→ PROVIDED RECORDS
*** Block opens ***
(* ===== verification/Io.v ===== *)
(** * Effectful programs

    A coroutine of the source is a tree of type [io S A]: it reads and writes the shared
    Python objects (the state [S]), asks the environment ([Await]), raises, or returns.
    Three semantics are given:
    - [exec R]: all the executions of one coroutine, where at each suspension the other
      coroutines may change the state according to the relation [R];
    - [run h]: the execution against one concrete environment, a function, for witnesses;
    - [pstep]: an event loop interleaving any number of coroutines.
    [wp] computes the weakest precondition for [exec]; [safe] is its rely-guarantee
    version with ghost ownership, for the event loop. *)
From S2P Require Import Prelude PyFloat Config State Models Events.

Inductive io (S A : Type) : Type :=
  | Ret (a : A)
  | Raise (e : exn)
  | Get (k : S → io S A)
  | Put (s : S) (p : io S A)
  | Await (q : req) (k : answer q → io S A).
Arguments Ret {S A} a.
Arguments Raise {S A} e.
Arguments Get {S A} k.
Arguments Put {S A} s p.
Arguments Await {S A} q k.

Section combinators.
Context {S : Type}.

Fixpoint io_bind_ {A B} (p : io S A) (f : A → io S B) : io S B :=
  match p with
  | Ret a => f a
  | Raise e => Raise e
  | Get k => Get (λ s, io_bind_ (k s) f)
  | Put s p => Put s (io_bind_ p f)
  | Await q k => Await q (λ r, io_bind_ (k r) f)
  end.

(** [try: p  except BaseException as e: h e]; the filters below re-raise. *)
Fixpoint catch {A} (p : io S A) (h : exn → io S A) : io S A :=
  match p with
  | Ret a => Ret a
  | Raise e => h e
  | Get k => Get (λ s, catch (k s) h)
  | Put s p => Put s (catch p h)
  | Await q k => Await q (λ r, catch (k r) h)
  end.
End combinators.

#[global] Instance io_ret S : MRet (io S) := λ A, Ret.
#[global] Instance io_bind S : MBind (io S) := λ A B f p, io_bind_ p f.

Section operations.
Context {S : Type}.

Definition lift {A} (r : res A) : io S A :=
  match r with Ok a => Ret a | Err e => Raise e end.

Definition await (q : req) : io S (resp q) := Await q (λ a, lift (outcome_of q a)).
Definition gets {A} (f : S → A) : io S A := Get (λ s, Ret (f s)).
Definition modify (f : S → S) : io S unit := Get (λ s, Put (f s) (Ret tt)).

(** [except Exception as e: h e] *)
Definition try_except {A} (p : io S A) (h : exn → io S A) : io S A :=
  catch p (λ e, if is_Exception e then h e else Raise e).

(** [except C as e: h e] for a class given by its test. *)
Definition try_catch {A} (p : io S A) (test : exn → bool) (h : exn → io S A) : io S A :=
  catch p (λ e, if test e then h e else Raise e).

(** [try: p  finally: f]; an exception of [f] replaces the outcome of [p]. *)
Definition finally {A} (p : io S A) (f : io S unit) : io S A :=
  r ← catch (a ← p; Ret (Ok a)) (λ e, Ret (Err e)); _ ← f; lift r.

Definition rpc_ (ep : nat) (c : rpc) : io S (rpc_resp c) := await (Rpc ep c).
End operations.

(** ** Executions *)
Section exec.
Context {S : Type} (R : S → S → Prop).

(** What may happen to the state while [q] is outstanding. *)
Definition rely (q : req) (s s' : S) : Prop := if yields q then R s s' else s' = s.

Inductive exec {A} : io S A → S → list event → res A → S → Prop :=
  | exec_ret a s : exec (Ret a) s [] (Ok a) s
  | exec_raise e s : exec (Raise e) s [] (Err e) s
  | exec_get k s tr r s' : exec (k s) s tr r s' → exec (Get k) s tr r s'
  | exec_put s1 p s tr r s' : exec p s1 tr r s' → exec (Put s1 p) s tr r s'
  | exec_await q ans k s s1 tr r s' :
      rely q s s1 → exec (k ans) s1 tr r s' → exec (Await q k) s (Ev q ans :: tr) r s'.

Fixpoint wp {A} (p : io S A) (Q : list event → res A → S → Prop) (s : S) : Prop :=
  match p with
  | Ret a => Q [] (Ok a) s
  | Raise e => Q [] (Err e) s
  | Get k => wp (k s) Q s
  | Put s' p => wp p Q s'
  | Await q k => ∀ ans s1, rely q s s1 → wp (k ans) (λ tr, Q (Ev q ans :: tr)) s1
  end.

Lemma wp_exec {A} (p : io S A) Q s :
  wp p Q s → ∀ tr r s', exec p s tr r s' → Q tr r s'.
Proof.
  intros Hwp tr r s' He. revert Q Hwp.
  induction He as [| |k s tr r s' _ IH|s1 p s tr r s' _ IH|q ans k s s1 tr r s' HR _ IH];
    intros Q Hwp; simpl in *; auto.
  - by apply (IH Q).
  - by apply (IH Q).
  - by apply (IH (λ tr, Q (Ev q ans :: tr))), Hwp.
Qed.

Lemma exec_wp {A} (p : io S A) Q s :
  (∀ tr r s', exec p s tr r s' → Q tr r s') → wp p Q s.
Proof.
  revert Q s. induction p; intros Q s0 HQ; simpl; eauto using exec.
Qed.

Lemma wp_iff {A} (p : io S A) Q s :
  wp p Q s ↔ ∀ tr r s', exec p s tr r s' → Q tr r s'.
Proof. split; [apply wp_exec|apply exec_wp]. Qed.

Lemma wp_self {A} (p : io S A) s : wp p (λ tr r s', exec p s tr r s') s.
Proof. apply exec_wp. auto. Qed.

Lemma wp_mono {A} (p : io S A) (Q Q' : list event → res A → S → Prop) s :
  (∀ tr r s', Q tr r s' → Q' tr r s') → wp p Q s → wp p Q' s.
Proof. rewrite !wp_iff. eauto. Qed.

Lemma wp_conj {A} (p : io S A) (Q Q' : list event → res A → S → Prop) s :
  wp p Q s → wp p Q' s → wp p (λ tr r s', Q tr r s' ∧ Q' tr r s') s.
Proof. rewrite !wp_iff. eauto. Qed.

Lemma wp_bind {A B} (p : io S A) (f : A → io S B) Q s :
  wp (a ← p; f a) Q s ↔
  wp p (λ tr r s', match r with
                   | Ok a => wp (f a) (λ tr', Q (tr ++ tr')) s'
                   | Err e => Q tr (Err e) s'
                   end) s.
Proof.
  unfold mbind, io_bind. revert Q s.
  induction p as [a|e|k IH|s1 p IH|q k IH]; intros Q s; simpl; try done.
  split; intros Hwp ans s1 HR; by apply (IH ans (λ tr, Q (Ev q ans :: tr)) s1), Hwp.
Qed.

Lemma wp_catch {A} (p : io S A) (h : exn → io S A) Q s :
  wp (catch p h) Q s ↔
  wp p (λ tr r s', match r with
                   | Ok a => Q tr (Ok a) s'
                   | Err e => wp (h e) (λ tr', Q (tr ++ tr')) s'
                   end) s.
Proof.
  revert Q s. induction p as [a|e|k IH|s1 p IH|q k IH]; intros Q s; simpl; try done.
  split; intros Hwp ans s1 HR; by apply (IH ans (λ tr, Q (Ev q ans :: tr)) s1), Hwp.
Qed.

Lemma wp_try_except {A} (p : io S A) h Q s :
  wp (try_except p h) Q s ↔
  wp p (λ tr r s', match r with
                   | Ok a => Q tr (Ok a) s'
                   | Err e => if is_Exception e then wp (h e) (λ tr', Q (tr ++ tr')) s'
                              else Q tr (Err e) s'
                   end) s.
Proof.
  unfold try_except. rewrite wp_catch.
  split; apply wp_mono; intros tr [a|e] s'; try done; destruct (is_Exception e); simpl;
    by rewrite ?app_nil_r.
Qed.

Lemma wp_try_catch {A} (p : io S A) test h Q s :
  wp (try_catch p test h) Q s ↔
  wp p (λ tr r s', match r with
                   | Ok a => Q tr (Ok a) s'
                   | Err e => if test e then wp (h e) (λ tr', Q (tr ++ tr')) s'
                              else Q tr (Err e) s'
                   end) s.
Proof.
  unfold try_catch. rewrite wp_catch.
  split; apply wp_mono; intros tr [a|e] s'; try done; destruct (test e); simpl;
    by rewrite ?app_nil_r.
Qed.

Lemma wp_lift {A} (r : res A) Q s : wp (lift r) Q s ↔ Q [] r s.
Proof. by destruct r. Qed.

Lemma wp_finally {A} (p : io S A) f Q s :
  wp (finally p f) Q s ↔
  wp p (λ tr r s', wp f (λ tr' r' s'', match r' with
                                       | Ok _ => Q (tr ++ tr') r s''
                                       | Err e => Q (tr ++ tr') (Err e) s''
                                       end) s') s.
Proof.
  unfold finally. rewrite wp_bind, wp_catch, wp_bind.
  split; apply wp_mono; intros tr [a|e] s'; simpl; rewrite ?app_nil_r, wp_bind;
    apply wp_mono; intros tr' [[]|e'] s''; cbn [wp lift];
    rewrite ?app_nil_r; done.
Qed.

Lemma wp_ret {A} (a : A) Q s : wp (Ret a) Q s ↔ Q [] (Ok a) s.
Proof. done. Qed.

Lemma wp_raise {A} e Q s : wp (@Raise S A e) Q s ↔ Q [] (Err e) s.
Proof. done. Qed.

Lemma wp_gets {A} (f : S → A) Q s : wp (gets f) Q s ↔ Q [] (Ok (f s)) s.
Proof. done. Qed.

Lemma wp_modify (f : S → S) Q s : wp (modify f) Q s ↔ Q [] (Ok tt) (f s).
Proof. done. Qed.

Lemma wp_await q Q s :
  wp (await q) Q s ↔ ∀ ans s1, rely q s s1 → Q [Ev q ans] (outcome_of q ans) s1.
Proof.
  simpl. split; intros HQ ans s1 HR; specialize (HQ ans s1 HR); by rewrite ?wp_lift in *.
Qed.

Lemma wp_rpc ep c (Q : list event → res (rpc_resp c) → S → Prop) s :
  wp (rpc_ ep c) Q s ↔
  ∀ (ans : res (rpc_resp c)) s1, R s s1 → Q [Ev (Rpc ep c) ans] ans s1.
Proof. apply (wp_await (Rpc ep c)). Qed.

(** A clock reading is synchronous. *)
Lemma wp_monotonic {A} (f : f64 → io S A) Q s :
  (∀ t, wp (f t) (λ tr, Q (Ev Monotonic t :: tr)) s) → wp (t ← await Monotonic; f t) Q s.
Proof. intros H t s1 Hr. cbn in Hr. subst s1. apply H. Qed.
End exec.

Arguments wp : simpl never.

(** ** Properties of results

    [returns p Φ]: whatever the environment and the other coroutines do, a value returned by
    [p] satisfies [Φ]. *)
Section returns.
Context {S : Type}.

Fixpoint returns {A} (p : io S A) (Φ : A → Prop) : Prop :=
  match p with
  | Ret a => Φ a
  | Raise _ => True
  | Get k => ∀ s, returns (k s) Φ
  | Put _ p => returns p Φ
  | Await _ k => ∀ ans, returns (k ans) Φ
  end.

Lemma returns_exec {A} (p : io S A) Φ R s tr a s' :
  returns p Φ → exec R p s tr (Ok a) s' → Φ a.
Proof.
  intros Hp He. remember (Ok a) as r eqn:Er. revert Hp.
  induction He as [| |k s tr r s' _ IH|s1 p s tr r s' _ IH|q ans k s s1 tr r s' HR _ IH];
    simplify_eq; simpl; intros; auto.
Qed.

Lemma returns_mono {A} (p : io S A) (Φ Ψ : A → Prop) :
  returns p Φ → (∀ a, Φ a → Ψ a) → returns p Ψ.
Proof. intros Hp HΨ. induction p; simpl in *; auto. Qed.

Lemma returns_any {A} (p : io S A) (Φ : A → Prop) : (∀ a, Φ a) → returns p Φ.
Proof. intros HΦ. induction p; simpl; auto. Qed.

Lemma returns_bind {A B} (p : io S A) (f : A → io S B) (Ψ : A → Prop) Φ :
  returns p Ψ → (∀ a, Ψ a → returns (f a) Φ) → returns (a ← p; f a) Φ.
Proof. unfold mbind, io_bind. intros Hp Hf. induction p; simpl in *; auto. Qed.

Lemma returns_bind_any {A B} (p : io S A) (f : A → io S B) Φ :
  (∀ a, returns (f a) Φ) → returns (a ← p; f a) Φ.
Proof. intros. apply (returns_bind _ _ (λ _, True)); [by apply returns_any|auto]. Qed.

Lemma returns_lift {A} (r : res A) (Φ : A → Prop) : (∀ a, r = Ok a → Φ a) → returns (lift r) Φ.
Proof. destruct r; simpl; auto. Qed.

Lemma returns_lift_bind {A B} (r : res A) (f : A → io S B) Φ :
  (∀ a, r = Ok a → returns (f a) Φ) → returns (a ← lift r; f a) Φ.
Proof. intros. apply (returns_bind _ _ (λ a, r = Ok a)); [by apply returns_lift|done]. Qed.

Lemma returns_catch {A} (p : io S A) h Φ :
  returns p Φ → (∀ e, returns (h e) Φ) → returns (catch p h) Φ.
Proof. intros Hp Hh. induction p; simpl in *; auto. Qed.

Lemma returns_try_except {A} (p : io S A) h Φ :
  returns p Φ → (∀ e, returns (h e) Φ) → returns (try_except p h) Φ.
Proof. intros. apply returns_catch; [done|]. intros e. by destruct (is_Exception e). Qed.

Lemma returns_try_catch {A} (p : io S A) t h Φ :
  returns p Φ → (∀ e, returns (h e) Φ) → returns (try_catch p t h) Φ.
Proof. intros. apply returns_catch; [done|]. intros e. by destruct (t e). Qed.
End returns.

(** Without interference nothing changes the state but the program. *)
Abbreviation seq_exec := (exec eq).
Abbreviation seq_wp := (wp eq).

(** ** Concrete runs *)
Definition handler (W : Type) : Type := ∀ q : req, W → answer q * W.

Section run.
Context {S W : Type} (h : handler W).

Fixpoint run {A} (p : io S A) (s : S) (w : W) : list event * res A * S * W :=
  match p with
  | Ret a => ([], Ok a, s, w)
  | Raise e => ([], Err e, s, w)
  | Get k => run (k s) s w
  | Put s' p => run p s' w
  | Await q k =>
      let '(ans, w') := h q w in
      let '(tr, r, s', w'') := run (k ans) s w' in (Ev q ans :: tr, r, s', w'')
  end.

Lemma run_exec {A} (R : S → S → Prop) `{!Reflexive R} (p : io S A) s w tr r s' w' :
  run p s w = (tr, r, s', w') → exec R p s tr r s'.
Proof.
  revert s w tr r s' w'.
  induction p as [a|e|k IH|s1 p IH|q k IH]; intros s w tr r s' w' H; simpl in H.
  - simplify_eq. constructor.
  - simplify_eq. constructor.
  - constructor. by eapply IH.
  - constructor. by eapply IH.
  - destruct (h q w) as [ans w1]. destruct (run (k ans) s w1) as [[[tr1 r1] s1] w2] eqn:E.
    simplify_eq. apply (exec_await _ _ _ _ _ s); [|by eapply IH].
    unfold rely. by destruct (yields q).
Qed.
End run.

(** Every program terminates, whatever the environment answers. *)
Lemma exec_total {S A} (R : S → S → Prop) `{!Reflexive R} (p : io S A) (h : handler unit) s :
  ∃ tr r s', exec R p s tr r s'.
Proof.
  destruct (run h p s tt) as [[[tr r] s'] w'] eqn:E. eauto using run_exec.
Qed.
*** Block closes ***
→ INSTRUCTIONS TO FOLLOW
Could you write out, exactly as they stand, only the lines above that begin at the line with "Proof. intros Hp HΨ." and stop after the line with "Abbreviation seq_exec := (exec eq)."?

→ FINAL ANSWER
Proof. intros Hp HΨ. induction p; simpl in *; auto. Qed.

Lemma returns_any {A} (p : io S A) (Φ : A → Prop) : (∀ a, Φ a) → returns p Φ.
Proof. intros HΦ. induction p; simpl; auto. Qed.

Lemma returns_bind {A B} (p : io S A) (f : A → io S B) (Ψ : A → Prop) Φ :
  returns p Ψ → (∀ a, Ψ a → returns (f a) Φ) → returns (a ← p; f a) Φ.
Proof. unfold mbind, io_bind. intros Hp Hf. induction p; simpl in *; auto. Qed.

Lemma returns_bind_any {A B} (p : io S A) (f : A → io S B) Φ :
  (∀ a, returns (f a) Φ) → returns (a ← p; f a) Φ.
Proof. intros. apply (returns_bind _ _ (λ _, True)); [by apply returns_any|auto]. Qed.

Lemma returns_lift {A} (r : res A) (Φ : A → Prop) : (∀ a, r = Ok a → Φ a) → returns (lift r) Φ.
Proof. destruct r; simpl; auto. Qed.

Lemma returns_lift_bind {A B} (r : res A) (f : A → io S B) Φ :
  (∀ a, r = Ok a → returns (f a) Φ) → returns (a ← lift r; f a) Φ.
Proof. intros. apply (returns_bind _ _ (λ a, r = Ok a)); [by apply returns_lift|done]. Qed.

Lemma returns_catch {A} (p : io S A) h Φ :
  returns p Φ → (∀ e, returns (h e) Φ) → returns (catch p h) Φ.
Proof. intros Hp Hh. induction p; simpl in *; auto. Qed.

Lemma returns_try_except {A} (p : io S A) h Φ :
  returns p Φ → (∀ e, returns (h e) Φ) → returns (try_except p h) Φ.
Proof. intros. apply returns_catch; [done|]. intros e. by destruct (is_Exception e). Qed.

Lemma returns_try_catch {A} (p : io S A) t h Φ :
  returns p Φ → (∀ e, returns (h e) Φ) → returns (try_catch p t h) Φ.
Proof. intros. apply returns_catch; [done|]. intros e. by destruct (t e). Qed.
End returns.

(** Without interference nothing changes the state but the program. *)
Abbreviation seq_exec := (exec eq).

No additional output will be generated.